Canegrowers is irate that new State Government regulations are on the cards to govern what farmers can and can't do on their properties.
It says there has been a lack of communication from the State Government on its intentions to further regulate Queensland farming, but it says insiders within the environmental movement have told the lobby group that new regulations are not far away.
Canegrowers claims any new regulations have been "developed in splendid isolation to those people they will affect".
"More than one source has described the regulations as 'farmer bashing' rather than environmentally sensible," Canegrowers claims in a statement.
According to Canegrowers, another overlay of regulation on top of the already highly regulated industry, has the potential to have a dramatic impact on the uptake of good farming practices up and down the coast.
Regulation that overrides best practice is looking increasingly likely, it says.
In 2008 the Premier, responding to perceived pressure from the green movement, targeted agriculture squarely in a public relations exercise, when it announced as part of an election campaign that it would develop regulations to contain farming practices on the basis that agriculture was unsustainably impacting the reef.
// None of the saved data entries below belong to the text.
(* ===== verification/ColdIndex.v ===== *)
(** * The durable cold-index manifest

    Model of [src/src/storage/cold_index.rs].  The manifest file is a list of
    bytes: frames [u32 length, body, u32 crc] appended and fsynced one at a
    time, replayed by [load] up to the first torn or corrupt frame, and folded
    into the live cold segments.  [crc32] stands for [crc32fast::hash] and the
    [Bincode] instance for [bincode]; no property of the checksum is needed,
    because a torn tail is recognised by its length. *)

From S2P Require Import Prelude Types PartitionIndex.
Local Open Scope Z_scope.

Inductive ManifestRecord :=
  | Register (seg : ColdSegment)
  | Compact (merged : ColdSegment) (sources : list string).
#[global] Instance ManifestRecord_eq_dec : EqDecision ManifestRecord.
Proof. solve_decision. Defined.
#[global] Program Instance ManifestRecord_countable : Countable ManifestRecord :=
  inj_countable' (λ r, match r with Register s => inl s | Compact m ks => inr (m, ks) end)
                 (λ x, match x with inl s => Register s | inr (m, ks) => Compact m ks end) _.
Next Obligation. by intros []. Qed.

Record LoadResult := mkLoad { live : list ColdSegment; orphan_object_keys : list string }.
Definition default_load : LoadResult := mkLoad [] [].
Lemma run_flush_inv t log synced res t' :
  run_inv t log synced → flush t = (res, t') →
  run_inv t' log (if is_ok res then <[ft_active_seq t := length (log_of log (ft_active_seq t))]> synced
                  else synced).
Proof.
  intros [(L & Hinv & HL) Hsyn Hb Hsealed Hsh Hr Hdir Hfresh] Hf.
  destruct (flush_spec _ _ _ _ _ Hf Hinv) as (L' & ? & Hinv' & (Ha & Hc & Hsh' & _ & Hd) & Hok).
  set (syn' := if is_ok res then _ else synced).
  assert (Hsyn' : (synced_of syn' (ft_active_seq t) ≤ length (log_of log (ft_active_seq t)))%nat ∧
    (length (stream (take (synced_of syn' (ft_active_seq t)) (log_of log (ft_active_seq t)))) ≤ L')%nat).
  { unfold syn'. destruct res as [[]|]; simpl; [|lia].
    rewrite synced_of_insert, decide_True by done. rewrite firstn_all, Hok by done. done. }
  assert (Hother : ∀ s, s ≠ ft_active_seq t → synced_of syn' s = synced_of synced s).
  { intros s Hs. unfold syn'. destruct (is_ok res); [|done].
    rewrite synced_of_insert. by rewrite decide_False. }
  split; rewrite ?Ha; try assumption.
  - exists L'. tauto.
  - tauto.
  - intros s file Hne Hs. rewrite Hother by done. apply Hsealed; [done|]. by rewrite <- Hd.
  - congruence.
  - intros s file Hs. destruct (decide (s = ft_active_seq t)) as [->|]; [lia|].
    eapply Hdir. by rewrite <- Hd.
  - intros s Hs. rewrite Hother by lia. by apply Hfresh.
Qed.

Lemma run_seal_inv t log synced now force res t' :
  run_inv t log synced → handle_maybe_seal now force t = (res, t') →
  ft_active_seq t + 2 < u64_modulus →
  run_inv t' log
    (match res with
     | Ok (Some _) => <[ft_active_seq t := length (log_of log (ft_active_seq t))]> synced
     | _ => synced end).
Proof using BincodeLaws0.
  intros [(L & Hinv & HL) Hsyn Hb Hsealed Hsh Hr Hdir Hfresh] Hs Hmax.
  assert (Hnext : u64_add (ft_active_seq t) 1 = ft_active_seq t + 1) by (apply u64_add_small; lia).
  apply (handle_maybe_seal_spec _ _ _ _ _ _ _ Hs) in Hinv; [|lia]. cbv zeta in Hinv.
  rewrite Hnext in Hinv. clear Hnext. remember (ft_active_seq t) as a eqn:Ea. clear Ea.
  destruct (Hfresh (a + 1)) as [Hl1 Hs1]; [lia|].
  destruct Hinv as [(L' & ? & Hinv' & Ha & Hsh' & _ & Hd & Hnew & Hres)|
                    (-> & Hinv' & Ha & Hsh' & _ & Hd & h & c & Hh & Hfile & Himg)].
  - assert (match res with Ok (Some _) => <[a := length (log_of log a)]> synced | _ => synced end
            = synced) as ->. { destruct res as [[]|]; try done. by destruct (Hres z). }
    split; rewrite ?Ha; try assumption.
    + exists L'. split; [done|]. lia.
    + intros s file Hne Hfile. destruct (decide (s = a + 1)) as [->|].
      * rewrite Hl1, Hs1. destruct Hnew as [Hsame|(f & Hf & Hc)].
        -- rewrite Hsame in Hfile. specialize (Hsealed _ _ Hne Hfile). by rewrite Hl1, Hs1 in Hsealed.
        -- assert (f = file) as -> by congruence. by eapply empty_seg_ok.
      * apply Hsealed; [done|]. by rewrite <- Hd.
    + congruence.
    + intros s file Hfile. destruct (decide (s = a)); [lia|]. destruct (decide (s = a + 1)); [lia|].
      eapply Hdir. by rewrite <- Hd.
  - assert (Hother : ∀ s, s ≠ a → synced_of (<[a := length (log_of log a)]> synced) s = synced_of synced s).
    { intros s ?. rewrite synced_of_insert. by rewrite decide_False. }
    rewrite Ha in Hd. split; rewrite ?Ha; try rewrite !Hl1; try rewrite !Hother, !Hs1 by lia; try assumption.
    + exists 0%nat. split; [done|]. simpl. lia.
    + simpl. lia.
    + pose proof header_block_u64. change (length (stream [])) with 0%nat. lia.
    + intros s file Hne Hs'. destruct (decide (s = a)) as [->|Hna].
      * rewrite synced_of_insert, decide_True by done. rewrite Hfile in Hs'. injection Hs' as <-.
        eapply image_recover; eauto. by rewrite firstn_all.
      * rewrite Hother by done. apply Hsealed; [done|]. by rewrite <- Hd.
    + congruence.
    + lia.
    + intros s file Hs'. destruct (decide (s = a)); [lia|]. destruct (decide (s = a + 1)); [lia|].
      rewrite Hd in Hs' by lia. specialize (Hdir _ _ Hs'). lia.
    + intros s Hs'. rewrite Hother by lia. apply Hfresh. lia.
Qed.
(* ===== verification/LruCache.v ===== *)
(** * The sharded LRU cache

    Model of [LruCacheShard], [LruCache] and [CacheManager] of
    [src/src/storage/cache.rs] and of the trait [Cache] of
    [src/src/storage/traits.rs].  A shard is its entry map, its recency queue
    and its byte counter; [hash] stands for [DefaultHasher].  The trait's
    clients rely on [CacheLaws]: a cache never invents a value. *)

From S2P Require Import Prelude.
Local Open Scope Z_scope.

(** ** The trait *)

Class Cache (C : Type) := {
  cache_get : string → C → Result (option bytes) * C;
  cache_put : string → bytes → C → Result unit * C;
  cache_remove : string → C → Result unit * C;
}.
#[global] Hint Mode Cache ! : typeclass_instances.

(** A value that is found was put there; entries may disappear at any time. *)
Class CacheLaws (C : Type) `{!Cache C} := {
  cache_view : C → string → option bytes;
  cache_get_law k c r c' : cache_get k c = (r, c') →
    (∀ k' v, cache_view c' k' = Some v → cache_view c k' = Some v) ∧
    (∀ v, r = Ok (Some v) → cache_view c k = Some v);
  cache_put_law k v c r c' : cache_put k v c = (r, c') →
    ∀ k' v', cache_view c' k' = Some v' → (k' = k ∧ v' = v) ∨ (k' ≠ k ∧ cache_view c k' = Some v');
  cache_remove_law k c r c' : cache_remove k c = (r, c') →
    ∀ k' v', cache_view c' k' = Some v' → k' ≠ k ∧ cache_view c k' = Some v';
}.

(** A cache that does not fail: its operations succeed in usable states and
    lead to usable states. *)
Class CacheTotal (C : Type) `{!Cache C} := {
  cache_usable : C → Prop;
  cache_get_usable k c r c' : cache_get k c = (r, c') → cache_usable c → cache_usable c';
  cache_put_total k v c r c' : cache_put k v c = (r, c') → cache_usable c → r = Ok tt ∧ cache_usable c';
  cache_remove_total k c r c' : cache_remove k c = (r, c') → cache_usable c → r = Ok tt ∧ cache_usable c';
}.

(** ** One shard *)

Record CacheEntry := mkEntry { ce_data : bytes; ce_access_count : Z }.

Record LruCacheShard := mkShard {
  sh_entries : gmap string CacheEntry;
  sh_order : list string;
  sh_current_size : Z;
  sh_max_size_bytes : Z;
}.

Definition shard_new (max_size_bytes : Z) : LruCacheShard := mkShard ∅ [] 0 max_size_bytes.

Definition entry_size (e : CacheEntry) : Z := Z.of_nat (length (ce_data e)).
(* ===== verification/ObjectStorage.v ===== *)
(** * Object storage, bandwidth limiter and upload manager

    Model of [src/src/storage/object_storage.rs] and of the traits
    [ObjectStorage] and [UploadManager] of [src/src/storage/traits.rs].  The
    upload manager is written against the class [ObjectStorage]; the class
    [ObjectStorageLaws] is what a backend promises, and [LocalObjectStorage]
    discharges it for the keys that survive its sanitization.  [crc32],
    [lz4_compress] and [lz4_decompress] stand for the crates the code calls.
    Object keys are ASCII. *)

From Stdlib Require Import Ascii HexadecimalString.
From S2P Require Import Prelude Types.
Local Open Scope Z_scope.

Record ObjectVersion := mkVersion { ov_e_tag : option string; ov_version : option string }.
#[global] Instance ObjectVersion_eq_dec : EqDecision ObjectVersion.
Proof. solve_decision. Defined.

Inductive Precondition := Create | Match (v : ObjectVersion).
Inductive PutOutcome := Written (v : ObjectVersion) | PreconditionFailed.

(** ** The trait *)

Class ObjectStorage (S : Type) := {
  os_put : string → bytes → S → Result unit * S;
  os_put_if : string → bytes → Precondition → S → Result PutOutcome * S;
  os_get : string → S → Result bytes * S;
  os_get_versioned : string → S → Result (bytes * ObjectVersion) * S;
  os_delete : string → S → Result unit * S;
}.
#[global] Hint Mode ObjectStorage ! : typeclass_instances.
(** C5: a restart serves what the broker served before it stopped, if log and
    manifest still describe it.  Assume that the manifest loads and restores
    the cold view (as it does when no append to it failed, see
    [ColdIndex.restart_restores_cold]), that the log recovers and holds every
    record of the hot tier and no record the store no longer serves at its
    offset (a log that kept a segment back or lost a tail does not), and that
    no live object is among the orphans.  Then recovery succeeds and every
    offset of every partition is served exactly as before. *)
Theorem recovery_restores_reads st wal cache manifest file res out maxb fencing :
  store_ok st →
  load crc32 true true manifest = (Ok res, file) →
  (∀ tp, pe_cold (entries_of (restore_cold (live res) PartitionIndex.new) tp)
         = pe_cold (entries_of (ps_index st) tp)) →
  (∀ k, k ∈ orphan_object_keys res → um_ok_key (ps_um st) k ∧ ¬ live_key st k) →
  sl_recover wal = Ok out →
  (∀ tp o h, pe_hot (entries_of (ps_index st) tp) !! o = Some h → he_record h ∈ out.*1) →
  (∀ r, r ∈ out.*1 → resolve st (wr_tp r) (wr_offset r) = Some r) →
  ∃ st', new_with_fencing sizeof_WalRecord crc32 wal (ps_um st) cache maxb manifest fencing = Ok st' ∧
    ∀ tp o, resolve st' tp o = resolve st tp o.
Proof using UploadManagerLaws0.
  intros [Hwf Hok] Hload Hcold Horph Hrec Hhot Hout. eexists. split.
  { unfold new_with_fencing. rewrite Hload. cbn [rbind]. rewrite Hrec. cbn [rbind]. reflexivity. }
  intros tp o. unfold resolve. cbn [ps_index ps_um].
  set (e' := entries_of (restore_hot _ out _) tp). set (e := entries_of (ps_index st) tp).
  assert (Hc : pe_cold e' = pe_cold e) by (unfold e'; by rewrite restore_hot_cold, Hcold).
  destruct (pe_hot e' !! o) as [h|] eqn:Eh.
  - apply restore_hot_Some in Eh as Hr; [|apply restore_cold_hot]. destruct Hr as (Hin & Htp & Ho).
    specialize (Hout _ Hin). rewrite Htp, Ho in Hout. unfold resolve in Hout. fold e in Hout. rewrite Hout.
    unfold resolve_in, source. by rewrite Eh.
  - assert (Eh0 : pe_hot e !! o = None).
    { apply eq_None_not_Some. intros [h Hh]. destruct (po_hot _ _ _ (Hok tp) _ _ Hh) as [Ho Htp].
      destruct (restore_hot_is_Some out (restore_cold (live res) PartitionIndex.new) (he_record h)) as [h' Hh'].
      { by eapply Hhot. }
      rewrite Ho, Htp in Hh'. fold e' in Hh'. congruence. }
    unfold resolve_in, source. rewrite Eh, Eh0, Hc.
    destruct (floor_entry o (pe_cold e)) as [[s r]|] eqn:Ef; [|done].
    destruct (_ <? _); [|done]. unfold obj_records.
    apply floor_entry_Some in Ef as (Hs & _).
    destruct (gc_orphans_same (orphan_object_keys res) (ps_um st) (live_key st) Horph) as [_ Hv].
    rewrite Hv; [done| |by exists tp, s, r]. by apply (po_cold _ _ _ (Hok tp) _ _ Hs).
Qed.
End spec.
(** The plans of one partition. *)
Lemma plan_partition_spec segments :
  (∀ seg, seg ∈ segments → 0 ≤ cs_size seg) → run_size segments < u64_modulus →
  (∀ p, p ∈ plan_partition_compaction tp segments config → plan_bounds tp config p) ∧
  mjoin (cp_sources <$> plan_partition_compaction tp segments config) `sublist_of` segments.
Proof using Hmax.
  intros Hnn Hfit. unfold plan_partition_compaction. pose proof (plan_fold_inv segments Hnn Hfit) as Hinv.
  destruct (foldl _ _ segments) as [[plans run] size]. destruct Hinv as [[Hp Hrun Hshort _ Hsub] _].
  case_cond.
  - destruct (push_plan plans run) as [Hp' Hj]; [done..|lia|lia|]. by rewrite Hj.
  - split; [done|]. etrans; [|exact Hsub]. by apply sublist_inserts_r.
Qed.
End planner.

(** ** Executing plans keeps what the store serves *)

Section execution.
Context {W U C R : Type} `{!UploadManager U, !Cache C}.
Context `{!UploadManagerLaws U, !CacheLaws C}.
Context `{!Bincode (list WalRecord), !BincodeLaws (list WalRecord), !Bincode ManifestRecord}.
Context (crc32 : bytes → Z).
Abbreviation PS := (PartitionStore W U C R).
Implicit Types (st : PS) (tp : TopicPartition) (o s : Offset) (rs : list WalRecord).

Abbreviation cold_of st tp := (pe_cold (entries_of (ps_index st) tp)).

Definition run_end (p : CompactionPlan) : Offset := chain_end (run_start (cp_sources p)) (cp_sources p).
Abbreviation start_of p := (run_start (cp_sources p)).

(** The records of the sources of a plan, in order. *)
Definition sources_records (u : U) (sources : list ColdSegment) : option (list WalRecord) :=
  mjoin <$> mapM (λ x, obj_records u (cs_key x)) sources.

Definition source_ok st tp (x : ColdSegment) : Prop :=
  cold_of st tp !! cs_start x = Some (mkRange (cs_end x) (cs_key x) (cs_size x)).

(** A plan that is still current: its sources are contiguous ranges of the
    index. *)
Record plan_current st (p : CompactionPlan) : Prop := {
  pk_two : (2 ≤ length (cp_sources p))%nat;
  pk_sources x : x ∈ cp_sources p → source_ok st (cp_tp p) x;
  pk_chain : chain (start_of p) (cp_sources p);
}.

(** Moreover the backend accepts the merged object. *)
Record plan_ok st (p : CompactionPlan) : Prop := {
  pk_current : plan_current st p;
  pk_accepts rs : sources_records (ps_um st) (cp_sources p) = Some rs →
    um_accepts (ps_um st) (mkSegment (start_of p) (run_end p) (Z.of_nat (length (serialize rs)))
                             (serialize rs) (cp_tp p));
}.

Definition um_all_same (u u' : U) : Prop :=
  (∀ k, um_ok_key u' k ↔ um_ok_key u k) ∧ (∀ seg, um_accepts u' seg ↔ um_accepts u seg) ∧
  ∀ k, um_ok_key u k → um_view u' k = um_view u k.

Lemma um_all_same_same u u' live : um_all_same u u' → um_same u u' live.
Proof. intros (? & ? & ?). split; auto. Qed.

Lemma consecutive_app tp s rs1 rs2 :
  consecutive tp s rs1 → consecutive tp (s + Z.of_nat (length rs1)) rs2 → consecutive tp s (rs1 ++ rs2).
Proof.
  intros H1 H2 i r. destruct (decide (i < length rs1)%nat).
  - rewrite lookup_app_l by done. apply H1.
  - rewrite lookup_app_r by lia. intros Hi. destruct (H2 _ _ Hi) as [-> ?]. split; [lia|done].
Qed.

(** A source is a non-empty range whose object holds its records. *)
Lemma source_object st tp x :
  store_ok st → source_ok st tp x →
  0 ≤ cs_start x < cs_end x ∧ cs_end x < u64_modulus ∧ um_ok_key (ps_um st) (cs_key x) ∧
  cs_key x = range_key tp (cs_start x) (cs_end x) ∧
  ∃ rs, obj_records (ps_um st) (cs_key x) = Some rs ∧ consecutive tp (cs_start x) rs ∧
    cs_start x + Z.of_nat (length rs) = cs_end x ∧
    ∀ o, cs_start x ≤ o < cs_end x → resolve st tp o = rs !! Z.to_nat (o - cs_start x).
Proof.
  intros [Hwf Hok] Hx. pose proof (Hok tp) as Hp.
  destruct (po_cold _ _ _ Hp _ _ Hx) as [Hkey Hvalid _ (rs & Hrs & Hc & Hlen)]. simpl in *.
  pose proof (po_wf _ _ _ Hp) as He. destruct (wf_cold _ He _ _ Hx) as [? ?]. simpl in *.
  pose proof (wf_next _ He) as [? ?]. split_and!; try lia; try done.
  exists rs. split_and!; try done. intros o Ho. unfold resolve.
  by apply (resolve_covered _ tp _ _ _ _ _ Hp (conj Hx Ho)).
Qed.

(** The download loop returns the records of the run. *)
Lemma merge_sources_spec st tp sources s merged u r u' :
  store_ok st → (∀ x, x ∈ sources → source_ok st tp x) → chain s sources →
  um_all_same (ps_um st) u → merge_sources sources merged s u = (r, u') →
  um_all_same (ps_um st) u' ∧
  ∀ p, r = Ok p → ∃ rs, p = (merged ++ rs, chain_end s sources) ∧
    sources_records (ps_um st) sources = Some rs ∧ consecutive tp s rs ∧
    s + Z.of_nat (length rs) = chain_end s sources ∧
    ∀ o, s ≤ o < chain_end s sources → resolve st tp o = rs !! Z.to_nat (o - s).
Proof using BincodeLaws0 UploadManagerLaws0.
  intros Hok. revert s merged u. induction sources as [|x sources IH]; intros s merged u Hsrc Hchain Hu; simpl.
  { intros [= <- <-]. split; [done|]. intros p [= <-]. exists []. rewrite app_nil_r.
    split_and!; try done; [simpl; lia|intros o ?; lia]. }
  destruct Hchain as [Hs Hchain]. subst s.
  destruct (source_object st tp x Hok) as (Hpos & Hb & Hkey & _ & rs & Hrs & Hc & Hlen & Hres); [by apply Hsrc; left|].
  destruct (um_download (cs_key x) u) as [r1 u1] eqn:E1.
  apply um_download_law in E1 as (D1 & D2 & D3 & D4); [|by apply Hu].
  assert (Hu1 : um_all_same (ps_um st) u1).
  { destruct Hu as (A & B & D). split_and!.
    - intros k. by rewrite D1, A.
    - intros seg. by rewrite D2, B.
    - intros k Hk. rewrite D3 by by apply A. by apply D. }
  destruct r1 as [seg|e1]; cbn [sbind]; [|by intros [= <- <-]].
  assert (Hd : deserialize (seg_data seg) = Some rs).
  { destruct Hu as (_ & _ & D). rewrite D in D4 by done. unfold obj_records in Hrs. by rewrite D4 in Hrs. }
  rewrite Hd. cbn [ok_or sbind].
  destruct (consecutive_ends tp (cs_start x) rs) as (first & lst & -> & -> & Hf & Hl);
    [done|intros ->; simpl in *; lia|lia|lia|].
  rewrite Hf, Z.eqb_refl. cbn [negb]. rewrite Hl, Hlen. intros E.
  destruct (IH (cs_end x) (merged ++ rs) u1) as [Hu' Hr]; [intros y Hy; apply Hsrc; by right|done|done|exact E|].
  split; [done|]. intros p Hp. destruct (Hr p Hp) as (rs2 & -> & Hm & Hc2 & Hlen2 & Hres2).
  exists (rs ++ rs2). split_and!.
  - by rewrite app_assoc.
  - unfold sources_records in *. simpl. rewrite Hrs. simpl.
    destruct (mapM _ sources) as [ls|] eqn:Em; [|done]. simpl in *. by injection Hm as <-.
  - apply consecutive_app; [done|]. by rewrite Hlen.
  - rewrite length_app. lia.
  - intros o Ho. destruct (decide (o < cs_end x)).
    + rewrite lookup_app_l by lia. apply Hres. lia.
    + rewrite lookup_app_r by lia. rewrite Hres2 by lia. f_equal. lia.
Qed.

(** Replacing a run of ranges by the merged range. *)
Lemma replace_store st tp s en first lst k size rs idx' :
  store_ok st → cold_of st tp !! s = Some first →
  source_ok st tp lst → s ≤ cs_start lst → cs_end lst = en →
  k = range_key tp s en → um_ok_key (ps_um st) k → obj_records (ps_um st) k = Some rs →
  consecutive tp s rs → s + Z.of_nat (length rs) = en →
  (∀ o, s ≤ o < en → resolve st tp o = rs !! Z.to_nat (o - s)) →
  replace_cold tp s en k size (ps_index st) = Some idx' →
  let st' := with_index (λ _, idx') st in
  store_ok st' ∧ same_reads st st' ∧
  (∀ tp', tp' ≠ tp → entries_of idx' tp' = entries_of (ps_index st) tp') ∧
  cold_of st' tp = <[s := mkRange en k size]> (remove_range s en (cold_of st tp)).
Proof.
  intros Hok Hfirst Hlst Hsl Hen -> Hkey Hobj Hcons Hlen Hres Hrep st'.
  destruct (source_object st tp lst Hok Hlst) as (Hpos & Hb & _). unfold source_ok in Hlst.
  pose proof Hok as [Hwf Hparts]. pose proof (Hparts tp) as [Hw Hc Hh Ha].
  set (E := entries_of (ps_index st) tp) in *.
  destruct (wf_cold _ Hw _ _ Hfirst) as [Hs0 _].
  assert (Hop : op_ok (OpReplaceCold tp s en (range_key tp s en) size) (ps_index st)).
  { simpl. split_and!; [lia|lia|lia|]. intros s' r' Hs' Hlt. by apply (wf_disjoint _ Hw s' r' s first). }
  assert (Hwf' : index_wf idx') by by apply (run_op_wf _ _ _ Hop Hrep).
  assert (Hother : ∀ tp', tp' ≠ tp → entries_of idx' tp' = entries_of (ps_index st) tp').
  { intros tp' Hne. apply entries_of_congr.
    by apply (run_op_other (OpReplaceCold tp s en (range_key tp s en) size)). }
  pose proof (replace_cold_entries _ _ _ _ _ _ _ Hrep) as He'. fold E in He'.
  set (E' := entries_of idx' tp) in *.
  pose proof (entries_of_wf _ tp Hwf') as Hw'. fold E' in Hw'.
  assert (Hout : ∀ s' r' o, ¬ (s ≤ o < en) → covers E' s' r' o ↔ covers E s' r' o).
  { intros s' r' o Ho. rewrite He'. by apply (covers_replace_out _ _ _ _ _ _ _ _ _ _ _ Hw Hlst). }
  assert (Hin : ∀ s' r' o, s ≤ o < en → covers E' s' r' o → s' = s ∧ r' = mkRange en (range_key tp s en) size).
  { intros s' r' o Ho Hcov. assert (Hc2 : covers E' s (mkRange en (range_key tp s en) size) o).
    { split; [rewrite He'; simpl; apply lookup_insert_eq|done]. }
    pose proof (covers_floor _ _ _ _ Hw' Hcov) as F1. pose proof (covers_floor _ _ _ _ Hw' Hc2) as F2.
    rewrite F1 in F2. by injection F2. }
  assert (Hpart : part_ok (ps_um st) tp E').
  { split.
    - done.
    - intros s' r'. rewrite He'. simpl. rewrite lookup_insert_Some. intros [[<- <-]|[_ Hs']].
      + split; simpl; [done|done| |by exists rs]. by destruct (Hc _ _ Hfirst).
      + rewrite lookup_remove_range in Hs'. case_decide; [done|]. by apply Hc.
    - rewrite He'. simpl. apply Hh.
    - intros o h s' r' rs' Hho Hcov Hrs. assert (Hho' : pe_hot E !! o = Some h) by by rewrite He' in Hho.
      destruct (decide (s ≤ o < en)) as [Ho|Ho].
      + destruct (Hin _ _ _ Ho Hcov) as [-> ->]. simpl in Hrs. rewrite Hobj in Hrs. injection Hrs as <-.
        rewrite <- Hres by done. by apply (resolve_hot st tp o h).
      + apply (Ha o h s' r' rs'); [done|by apply Hout|done]. }
  split_and!.
  - split; [done|]. intros tp'. simpl. destruct (decide (tp' = tp)) as [->|Hne]; [done|].
    rewrite Hother by done. apply Hparts.
  - intros tp' o. destruct (decide (tp' = tp)) as [->|Hne]; [|unfold resolve; simpl; by rewrite Hother].
    destruct (decide (s ≤ o < en)) as [Ho|Ho].
    + rewrite Hres by done. unfold resolve. simpl. fold E'.
      apply (resolve_covered _ tp E' s (mkRange en (range_key tp s en) size)); [done| |done].
      split; [rewrite He'; simpl; apply lookup_insert_eq|done].
    + unfold resolve, resolve_in. simpl. fold E'. fold E.
      by rewrite (source_congr E E') by (done || (by rewrite He') || auto).
  - done.
  - simpl. fold E'. by rewrite He'.
Qed.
At the time, there was a public outcry that the knee-jerk reaction was not based on science, but in fact politically motivated.
According to Canegrowers chief executive, Ian Ballantyne, prior to the State election then Minister Andrew McNamara made a public commitment to sitting down with each industry on a one-on-one basis.
"Since that commitment there has effectively been no meaningful contact by the State, despite numerous approaches by Canegrowers and other industry groups to engage with the State Government," Mr Ballantyne said.
"Written approaches to the incoming Minister Kate Jones have gone without response, and an invitation to the Premier to address the Canegrowers recent sugar conference was disregarded.
"The State Government was a no-show at the conference, which would have been an ideal chance to talk to the sugar industry about these critical issues.
"We are hearing that the environmental movement is well aware of proposed changes, but industry has been kept in the dark.
"We have a right to be worried when even the environmental lobby has expressed concern that the proposed approach is highly academic and cumbersome."